MAIL FROM and From authorization

Module check.authorize_sender verifies that envelope and header sender addresses belong to the authenticated user. Address ownership is established via table that maps each user account to a email address it is allowed to use. There are some special cases, see user_to_email description below.

check.authorize_sender {
    prepare_email identity
    user_to_email identity
    check_header yes

    unauth_action reject
    no_match_action reject
    malformed_action reject
    err_action reject

    auth_normalize auto
    from_normalize auto
check {
    authorize_sender { ... }

Configuration directives

user_to_email table

Default: identity

Table that maps authorization username to the list of sender emails the user is allowed to use.

In additional to email addresses, the table can contain domain names or special string "*" as a value. If the value is a domain - user will be allowed to use any mailbox within it as a sender address. If it is "*" - user will be allowed to use any address.

By default, table.identity is used, meaning that username should be equal to the sender email.

Before username is looked up via the table, normalization algorithm defined by auth_normalize is applied to it.

prepare_email table

Default: identity

Table that is used to translate email addresses before they are matched against user_to_email values.

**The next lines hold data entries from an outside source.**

(* ===== verification/Hnsw.v ===== *)
(** * The navigable small-world graph of a vector shard ([engine/hnsw.go], and
      [Validate] of [engine/hnsw_persist.go])

    [searchLayer] walks the edges of one layer with a max-heap of candidates and
    a bounded min-heap of the nearest rows seen; [Insert] descends the layers to
    the level of the new row and connects it on every layer below; [Search]
    descends to layer 0 and collects there.

    Scores are arguments ([score] of a query, [nscore] between rows), so the
    results hold for every encoding of the rows. Pointers to nodes are kept only
    in [Nodes] and, as a dense index of the same pointers, in [byID], of which
    the length matters. [math.Log] is an argument of the level of a row. The
    order [sort.Slice] gives to equal scores is that of a stable sort. *)

From S2P Require Import Prelude GoStd Types GoFloat BinHeap VectorPayload Float32.
From Stdlib Require Import Floats.SpecFloat.
Open Scope Z_scope.

Definition M : Z := 16.
Definition M0 : Z := 32.
Definition DefaultEfSearch : Z := 80.
Definition EfConstruct : Z := 200.
Definition hnswShards : Z := 8.

(** ** The score heaps *)
Record intNode := { in_ID : Z; in_Score : single }.
#[export] Instance intNode_eq_dec : EqDecision intNode.
Proof. solve_decision. Defined.
#[export] Instance intNode_inhabited : Inhabited intNode := populate {| in_ID := 0; in_Score := f32_zero |}.

Section Heaps.
(** [stop p c]: the parent stays above the child; [better r l]: the right child
    goes up rather than the left. *)
Variables stop better : intNode → intNode → bool.

Fixpoint up (fuel : nat) (h : list intNode) (i : nat) : list intNode :=
  match fuel with
  | O => h
  | S fuel' =>
      if (i =? 0)%nat then h else
      let p := Nat.div2 (i - 1) in
      if stop (h !!! p) (h !!! i) then h else up fuel' (swap h p i) p
  end.

Fixpoint down (fuel : nat) (h : list intNode) (i : nat) : list intNode :=
  match fuel with
  | O => h
  | S fuel' =>
      let n := length h in
      let l := (2 * i + 1)%nat in
      if (n <=? l)%nat then h else
      let r := (l + 1)%nat in
      let j := if (r <? n)%nat && better (h !!! r) (h !!! l) then r else l in
      if stop (h !!! i) (h !!! j) then h else down fuel' (swap h i j) j
  end.

Definition push (n : intNode) (h : list intNode) : list intNode :=
  let h' := h ++ [n] in up (length h') h' (length h).

(** What is left after [pop]; the result of [pop] is the root. *)
Definition pop (h : list intNode) : list intNode :=
  let rest := take (length h - 1) h in
  match rest with
  | [] => []
  | _ => down (length rest) (<[0%nat := h !!! (length h - 1)%nat]> rest) 0
  end.
End Heaps.

Definition max_stop (p c : intNode) : bool := SFleb (in_Score c) (in_Score p).
Definition max_better (r l : intNode) : bool := SFltb (in_Score l) (in_Score r).
Definition min_stop (p c : intNode) : bool := SFleb (in_Score p) (in_Score c).
Definition min_better (r l : intNode) : bool := SFltb (in_Score r) (in_Score l).
Definition max_push := push max_stop.
Definition max_pop := pop max_stop max_better.
Definition min_push := push min_stop.
Definition min_pop := pop min_stop min_better.

(** ** Scratch buffers

    A row is visited when its cell holds the current stamp. *)
Record searchScratch := {
  stamp : Z;
  visited : list Z;
  candidates : list intNode;
  nearest : list intNode
}.

Definition new_scratch : searchScratch := {| stamp := 0; visited := []; candidates := []; nearest := [] |}.

Definition reset (size : Z) (s : searchScratch) : searchScratch :=
  let st := u32 (stamp s + 1) in
  let '(st, vis) := if st =? 0 then (1, replicate (length (visited s)) 0) else (st, visited s) in
  let size := if size <? 1 then 1 else size in
  {| stamp := st; visited := if zlen vis <? size then replicate (Z.to_nat size) 0 else vis;
     candidates := []; nearest := [] |}.

(** The doubling loop of [mark]. *)
Fixpoint double (fuel : nat) (n id : Z) : Z :=
  match fuel with
  | O => n
  | S fuel' => if n <=? id then double fuel' (n * 2) id else n
  end.

Definition mark (id : Z) (s : searchScratch) : bool * searchScratch :=
  if id <? 0 then (true, s) else
  let vis :=
    if id >=? zlen (visited s) then
      let n := if zlen (visited s) <? 16 then 16 else zlen (visited s) in
      visited s ++ replicate (Z.to_nat (double 64 n id) - length (visited s)) 0
    else visited s in
  let set v := {| stamp := stamp s; visited := v; candidates := candidates s; nearest := nearest s |} in
  if bool_decide (vis !! Z.to_nat id = Some (stamp s)) then (true, set vis)
  else (false, set (<[Z.to_nat id := stamp s]> vis)).

Definition set_heaps (c n : list intNode) (s : searchScratch) : searchScratch :=
  {| stamp := stamp s; visited := visited s; candidates := c; nearest := n |}.

(** ** The graph *)
Record Node := { node_ID : Z; Layer : Z; Edges : gmap Z (list Z) }.

Record HNSWGraph := {
  Nodes : gmap Z Node;
  byID_len : Z;
  EntryPoint : Z;
  MaxLayer : Z;
  Size : Z;
  EfSearch : Z
}.

Definition NewHNSWGraph : HNSWGraph :=
  {| Nodes := ∅; byID_len := 0; EntryPoint := -1; MaxLayer := -1; Size := 0; EfSearch := DefaultEfSearch |}.

Definition node (g : HNSWGraph) (id : Z) : option Node := Nodes g !! id.

Definition set_Nodes (f : gmap Z Node → gmap Z Node) (g : HNSWGraph) : HNSWGraph :=
  {| Nodes := f (Nodes g); byID_len := byID_len g; EntryPoint := EntryPoint g; MaxLayer := MaxLayer g;
     Size := Size g; EfSearch := EfSearch g |}.

Definition attachNode (n : Node) (g : HNSWGraph) : HNSWGraph :=
  {| Nodes := <[node_ID n := n]> (Nodes g);
     byID_len := if node_ID n >=? byID_len g then node_ID n + 1 else byID_len g;
     EntryPoint := EntryPoint g; MaxLayer := MaxLayer g; Size := Size g; EfSearch := EfSearch g |}.

Definition edges_at (g : HNSWGraph) (lc id : Z) : list Z :=
  match node g id with Some n => default [] (Edges n !! lc) | None => [] end.

(** ** Searching one layer *)
Section Search.
Variable g : HNSWGraph.
Variable score : Z → single.
Variables ef lc : Z.

Definition enter (s : searchScratch) (entryPoint : Z) : searchScratch :=
  match node g entryPoint with
  | None => s
  | Some _ =>
      let '(seen, s) := mark entryPoint s in
      if seen then s
      else
        let c := {| in_ID := entryPoint; in_Score := score entryPoint |} in
        set_heaps (max_push c (candidates s)) (min_push c (nearest s)) s
  end.

(** [for len(nearest) > ef { nearest.pop() }] *)
Fixpoint shrink (fuel : nat) (h : list intNode) : list intNode :=
  match fuel with
  | O => h
  | S fuel' => if zlen h >? ef then shrink fuel' (min_pop h) else h
  end.

Definition visit (s : searchScratch) (neighbor : Z) : searchScratch :=
  let '(seen, s) := mark neighbor s in
  if seen then s
  else
    let nScore := score neighbor in
    if (zlen (nearest s) <? ef) || SFltb (in_Score (nearest s !!! 0%nat)) nScore then
      let c := {| in_ID := neighbor; in_Score := nScore |} in
      let near := min_push c (nearest s) in
      set_heaps (max_push c (candidates s)) (if zlen near >? ef then min_pop near else near) s
    else s.

(** The loop over the candidates; [None] when [fuel] runs out. *)
Fixpoint layer_loop (fuel : nat) (s : searchScratch) : option searchScratch :=
  match candidates s with
  | [] => Some s
  | c :: _ =>
      match fuel with
      | O => None
      | S fuel' =>
          let s := set_heaps (max_pop (candidates s)) (nearest s) s in
          if (zlen (nearest s) >=? ef) && SFltb (in_Score c) (in_Score (nearest s !!! 0%nat)) then Some s
          else
            match node g (in_ID c) with
            | None => layer_loop fuel' s
            | Some n => layer_loop fuel' (foldl visit s (default [] (Edges n !! lc)))
            end
      end
  end.

(** The loop that empties [nearest]. *)
Fixpoint drain (fuel : nat) (filter : option (Z → bool)) (h : list intNode) : list intNode :=
  match fuel, h with
  | S fuel', c :: _ =>
      let rest := drain fuel' filter (min_pop h) in
      match filter with
      | None => c :: rest
      | Some f => if f (in_ID c) then c :: rest else rest
      end
  | _, _ => []
  end.
End Search.

(** ** The order of scores

    [fle a b]: [a] is at most [b]. *)
Definition fle (a b : single) : Prop := ¬ lex3 (rank3 b) (rank3 a).

Lemma fle_refl a : fle a a.
Proof. unfold fle, lex3. lia. Qed.
Lemma fle_trans a b c : fle a b → fle b c → fle a c.
Proof. unfold fle, lex3. lia. Qed.
Lemma fle_total a b : fle a b ∨ fle b a.
Proof. unfold fle, lex3. lia. Qed.

(** The order of the answers. [sort.Slice] is used with the comparison of Go,
    which is not an order in the presence of a NaN; a NaN counts as zero here. *)
Definition by_score_desc (a b : intNode) : Prop := fle (in_Score b) (in_Score a).
#[export] Instance by_score_desc_dec a b : Decision (by_score_desc a b).
Proof. unfold by_score_desc, fle, lex3. apply _. Defined.
#[export] Instance by_score_desc_total : Total by_score_desc.
Proof. intros a b. apply fle_total. Qed.
#[export] Instance by_score_desc_trans : Transitive by_score_desc.
Proof. intros a b c H1 H2. by eapply fle_trans. Qed.

(** Every round of the loop takes a candidate, and a candidate enters once: the
    entry points and the edges of the layer bound the rounds. *)
Definition search_fuel (g : HNSWGraph) (lc : Z) (entryPoints : list Z) : nat :=
  length entryPoints + sum_list_with (λ p, length (default [] (Edges p.2 !! lc))) (map_to_list (Nodes g)).

Definition searchLayer (g : HNSWGraph) (score : Z → single) (entryPoints : list Z) (ef lc : Z)
    (filter : option (Z → bool)) (s : searchScratch) : list intNode * searchScratch :=
  let ef := if ef <? 1 then 1 else ef in
  let s := foldl (enter g score) s entryPoints in
  let s := set_heaps (candidates s) (shrink ef (length (nearest s)) (nearest s)) s in
  match layer_loop g score ef lc (search_fuel g lc entryPoints) s with
  | Some s => (merge_sort by_score_desc (drain (length (nearest s)) filter (nearest s)),
               set_heaps (candidates s) [] s)
  | None => ([], s)                                    (* not reached: [searchLayer_spec] *)
  end.

(** ** Insertion *)

Definition insertNeighborID (nscore : Z → Z → single) (owner : Z) (edges : list Z) (candidate limit : Z)
    : list Z :=
  if candidate =? owner then edges
  else if bool_decide (candidate ∈ edges) then edges
  else
    let score := nscore owner candidate in
    let position := sort_Search (length edges) (λ i, SFleb (nscore owner (nth i edges 0)) score) in
    if (zlen edges >=? limit) && (position =? length edges)%nat then edges
    else
      let edges := take position edges ++ candidate :: drop position edges in
      if zlen edges >? limit then take (Z.to_nat limit) edges else edges.

Fixpoint select_loop (queryRow limit : Z) (candidates : list intNode) (result : list Z) : list Z :=
  match candidates with
  | [] => result
  | c :: cs =>
      if in_ID c =? queryRow then select_loop queryRow limit cs result
      else if bool_decide (in_ID c ∈ result) then select_loop queryRow limit cs result
      else
        let result := result ++ [in_ID c] in
        if zlen result =? limit then result else select_loop queryRow limit cs result
  end.

Definition selectClosestNeighbors (queryRow : Z) (candidates : list intNode) (limit : Z) : list Z :=
  select_loop queryRow limit candidates [].

Definition set_edges (lc : Z) (edges : list Z) (n : Node) : Node :=
  {| node_ID := node_ID n; Layer := Layer n; Edges := <[lc := edges]> (Edges n) |}.

(** The level of a row: [log] is [math.Log], [Mult] the constant 1 / (4 ln 2). *)
Definition Mult : float64 := scaled false 36067376022224085183998117025047 10 (-32).
Definition deterministicLevel (log : float64 → float64) (row : Z) : Z :=
  let x := u64 (u64 (row + 1) + 0x9e3779b97f4a7c15) in
  let x := u64 (Z.lxor x (Z.shiftr x 30) * 0xbf58476d1ce4e5b9) in
  let x := u64 (Z.lxor x (Z.shiftr x 27) * 0x94d049bb133111eb) in
  let x := Z.lxor x (Z.shiftr x 31) in
  let u := SFdiv 53 1024 (binary_normalize 53 1024 (Z.shiftr x 11 + 1) 0 false)
             (binary_normalize 53 1024 (2 ^ 53) 0 false) in
  let level :=
    match SFmul 53 1024 (SFopp (log u)) Mult with
    | S754_finite s m e => SpecFloat.cond_Zopp s (if e >=? 0 then Zpos m * 2 ^ e else Zpos m / 2 ^ (- e))
    | _ => 0
    end in
  if level <? 0 then 0 else level.

Section Insert.
(** The level of a row, the score of a row against the new one, and the score
    between two rows. *)
Variable level : Z → Z.
Variable nscore : Z → Z → single.

(** [for lc := maxLayer; lc > l; lc--], [n] rounds from [lc] down. *)
Fixpoint descend (n : nat) (g : HNSWGraph) (score : Z → single) (lc ep : Z) (s : searchScratch)
    : Z * searchScratch :=
  match n with
  | O => (ep, s)
  | S n =>
      let s := reset (byID_len g + 1) s in
      let '(found, s) := searchLayer g score [ep] 1 lc None s in
      let ep := match found with c :: _ => in_ID c | [] => ep end in
      descend n g score (lc - 1) ep s
  end.

Definition link (row lc revLimit : Z) (g : HNSWGraph) (neighborID : Z) : HNSWGraph :=
  set_Nodes (alter (λ n, set_edges lc
    (insertNeighborID nscore neighborID (default [] (Edges n !! lc)) row revLimit) n) neighborID) g.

Typically used to allow users to use their aliases as sender addresses - prepare_email in this case should translate aliases to "canonical" addresses. This is how it is done in default configuration.

If table does not contain any mapping for the used sender address, it will be used as is.

check_header boolean

Default: yes

Whether to verify header sender in addition to envelope.

Either Sender or From field value should match the authorization identity.

unauth_action action

Default: reject

What to do if the user is not authenticated at all.

no_match_action action

Default: reject

What to do if user is not allowed to use the sender address specified.

malformed_action action

Default: reject

What to do if From or Sender header fields contain malformed values.

err_action action

Default: reject

What to do if error happens during prepare_email or user_to_email lookup.

auth_normalize action

Default: auto

Normalization function to apply to authorization username before further processing.

Available options:

PRECIS profiles are defined by RFC 8265. In short, they make sure that Unicode strings that look the same will be compared as if they were the same. CaseMapped profiles also convert strings to lower case.

from_normalize action

Default: auto

Normalization function to apply to email addresses before further processing.

Available options are same as for auth_normalize.